Transgene expression of steel factor in the basal layer of epidermis promotes survival, proliferation, differentiation and migration of melanocyte precursors.

Mutations at the murine dominant white spotting (KitW) and steel (MgfSl) loci, encoding c-Kit receptor kinase and its ligand respectively, exert developmental defects on hematopoietic cells, melanocytes, germ cells and interstitial cells of Cajal. The expression patterns of steel factor (SLF) observed in the skin and gonads suggest that SLF mediates a migratory or a chemotactic signal for c-Kit-expressing stem cells (melanocyte precursors and primordial germ cells).

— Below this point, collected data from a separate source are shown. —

(** The lines of one row of the table, cell by cell: the row takes as
    many lines as its tallest cell has embedded lines; line [k] is the
    cells between [|] characters, one cell for each column; the cell of
    column [j] is a space, the stripped embedded line [k] of the field
    (nothing when the field has fewer lines), spaces up to the width of
    the column, and a space; that is the width of the column plus 2
    characters. *)
Lemma data_lines_cells (table : list (list str)) (n : nat) (row : list str) :
  Forall (fun r => length r = n) table ->
  In row table ->
  let ws := get_column_widths table in
  length (data_lines ws row) = row_height row /\
  forall k, k < row_height row ->
    exists cells,
      nth k (data_lines ws row) [] = join [PIPE] ([[]] ++ cells ++ [[]]) /\
      length cells = n /\
      forall j, j < n ->
        let text := strip (nth k (split_on is_nl (nth j row [])) []) in
        nth j cells [] =
          [SP] ++ text ++ repeat SP (nth j ws 0 - length text) ++ [SP] /\
        length text <= nth j ws 0 /\
        length (nth j cells []) = nth j ws 0 + 2.
Proof.
  intros Hall Hin ws. split; [apply data_lines_length|].
  intros k Hk.
  assert (Hrow : length row = n).
  { rewrite Forall_forall in Hall. apply Hall. exact Hin. }
  set (rl := map (fun field => nth k (split_on is_nl field) []) row).
  assert (Hrl : length rl = n) by (unfold rl; rewrite length_map; exact Hrow).
  assert (Hline : nth k (data_lines ws row) [] = data_line ws rl).
  { unfold data_lines, turn_row. rewrite map_map.
    rewrite (nth_map_lt _ _ _ _ 0) by (rewrite length_seq; exact Hk).
    rewrite seq_nth by exact Hk. reflexivity. }
  exists (padded_cells ws rl). split; [exact Hline|].
  unfold padded_cells. rewrite length_map, length_seq.
  split; [exact Hrl|].
  intros j Hj.
  set (text := strip (nth k (split_on is_nl (nth j row [])) [])).
  assert (Hcell :
    nth j (map (fun i => format_field (nth i ws 0) (strip (nth i rl [])))
             (seq 0 (length rl))) [] = format_field (nth j ws 0) text).
  { rewrite (nth_map_lt _ _ _ _ 0) by (rewrite length_seq; lia).
    rewrite seq_nth by lia. cbn [Nat.add]. unfold text, rl.
    rewrite (nth_map_lt _ _ _ _ []) by lia. reflexivity. }
  assert (Htext : length text <= nth j ws 0).
  { unfold text. etransitivity; [apply strip_length|].
    etransitivity; [apply get_field_width_sub_line|].
    pose proof (width_in_le_widths table row j Hin) as Hw.
    unfold width_in in Hw.
    destruct (Nat.ltb_spec j (length row)); [exact Hw|lia]. }
  rewrite Hcell. split; [reflexivity|]. split; [exact Htext|].
  apply format_field_length. exact Htext.
Qed.

(** C9: on a table whose rows all have [n] cells, the computed width of a
    column is the largest, over the rows, of the longest embedded line of
    the cell.  [draw_table] returns no line for the table without rows
    and raises ValueError for a table whose rows have no cell.
    Otherwise its output is the [=]-filled border, the lines of the
    first row, the [=]-filled border again, and then for every further
    row its lines and the [-]-filled border; the runs of both borders
    have the width of their column plus 2 characters.  A row takes as
    many lines as its tallest cell has embedded lines, and line [k] of it
    is one cell for each column between [|] characters: the cell of
    column [j] is a space, the stripped embedded line [k] of the field,
    spaces up to the width of the column, and a space, which are the
    width of the column plus 2 characters. *)
Theorem draw_table_cell_widths (table : list (list str)) (n : nat) :
  Forall (fun row => length row = n) table ->
  let ws := get_column_widths table in
  (table = [] -> draw_table table = Ok [])
  /\ (table <> [] -> n = 0 -> draw_table table = Raise ValueError)
  /\ (table <> [] ->
      length ws = n /\ forall j, j < n -> nth j ws 0 = column_width table j)
  /\ (table <> [] -> 0 < n ->
      exists header normal,
        header = join (L "+")
                   ([[]] ++ map (fun w => repeat "="%char (w + 2)) ws
                    ++ [[]]) /\
        normal = join (L "+")
                   ([[]] ++ map (fun w => repeat "-"%char (w + 2)) ws
                    ++ [[]]) /\
        draw_table table =
          Ok ([header] ++ data_lines ws (hd [] table) ++ [header]
              ++ flat_map (fun row => data_lines ws row ++ [normal])
                   (tl table)))
  /\ (forall row, In row table ->
        length (data_lines ws row) = row_height row /\
        forall k, k < row_height row ->
          exists cells,
            nth k (data_lines ws row) [] =
              join [PIPE] ([[]] ++ cells ++ [[]]) /\
            length cells = n /\
            forall j, j < n ->
              let text := strip (nth k (split_on is_nl (nth j row [])) []) in
              nth j cells [] =
                [SP] ++ text ++ repeat SP (nth j ws 0 - length text)
                ++ [SP] /\
              length text <= nth j ws 0 /\
              length (nth j cells []) = nth j ws 0 + 2).
Proof.
  intros Hall ws.
  assert (Hlen : table <> [] -> length ws = n).
  { intros Hne. unfold ws. rewrite get_column_widths_length.
    apply normalized_max_fields; assumption. }
  split; [intros ->; reflexivity|].
  split.
  { intros Hne ->. destruct table as [|row rest]; [congruence|].
    inversion Hall as [|? ? Hrow _]; subst.
    apply length_zero_iff_nil in Hrow. subst row.
    unfold draw_table. cbn [foldM draw_row].
    rewrite split_row_into_lines_nil. reflexivity. }
  split.
  { intros Hne. split; [exact (Hlen Hne)|].
    intros j Hj. apply get_column_widths_normalized with (n := n); assumption. }
  split.
  { intros Hne Hn. destruct table as [|row rest]; [congruence|].
    assert (Hrows : Forall (fun r : list str => r <> []) (row :: rest)).
    { eapply Forall_impl; [|exact Hall].
      simpl. intros r Hr ->. simpl in Hr. lia. }
    assert (Hws : ws <> []).
    { intros E. specialize (Hlen Hne). rewrite E in Hlen. simpl in Hlen. lia. }
    exists (header_line_of (row :: rest)), (normal_line_of (row :: rest)).
    split; [apply (table_line_border ws true); exact Hws|].
    split; [apply (table_line_border ws false); exact Hws|].
    apply (draw_table_layout row rest Hrows). }
  intros row Hin. apply (data_lines_cells table n row Hall Hin).
Qed.

Lemma draw_table_cell_widths_witness :
  draw_table example1_table =
    Ok [L "+====+===+"; L "| a  | b |"; L "+====+===+"; L "| cc | d |";
        L "+----+---+"]
  /\ nth 0 (get_column_widths example1_table) 0 = 2
  /\ exists cells,
       nth 0 (data_lines (get_column_widths example1_table) [L "a"; L "b"])
         [] = join [PIPE] ([[]] ++ cells ++ [[]]) /\
       nth 0 cells [] = L " a  " /\ length (nth 1 cells []) = 1 + 2.
Proof.
  assert (H : Forall (fun row : list str => length row = 2) example1_table)
    by (repeat constructor).
  pose proof (draw_table_cell_widths example1_table 2 H)
    as (_ & _ & Hws & Hout & Hcells).
  assert (Hne : example1_table <> []) by discriminate.
  split; [|split].
  - destruct (Hout Hne) as (header & normal & -> & -> & ->); [lia|].
    vm_compute. reflexivity.
  - rewrite (proj2 (Hws Hne)) by lia. reflexivity.
  - destruct (Hcells [L "a"; L "b"]) as [_ Hk]; [left; reflexivity|].
    destruct (Hk 0) as (cells & Hline & _ & Hj); [vm_compute; lia|].
    exists cells. split; [exact Hline|]. split.
    + rewrite (proj1 (Hj 0 ltac:(lia))). vm_compute. reflexivity.
    + rewrite (proj2 (proj2 (Hj 1 ltac:(lia)))). vm_compute. reflexivity.
Defined.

By targeting expression of SLF to epidermal keratinocytes in mice, we observed extended distribution of melanocytes in a number of sites including oral epithelium and footpads where neither melanocytes nor their precursors are normally detected. In addition, enlarged pigmented spots of KitW and other spotting mutant mice were observed in the presence of the SLF transgene. These results provide direct evidence that SLF stimulates migration of melanocytes in vivo. We also present data suggesting that SLF does not simply support survival and proliferation of melanocytes but also promotes differentiation of these cells. Unexpectedly, melanocyte stem cells independent of the c-Kit signal were maintained in the skin of the SLF transgenic mice. After the elimination of c-Kit-dependent melanoblasts by function-blocking anti-c-Kit antibody, these stem cells continued to proliferate and differentiate into mature melanocytes. These melanoblasts are able to migrate to cover most of the epidermis after several months. The SLF transgenic mice described in this report will be useful in the study of melanocyte biology.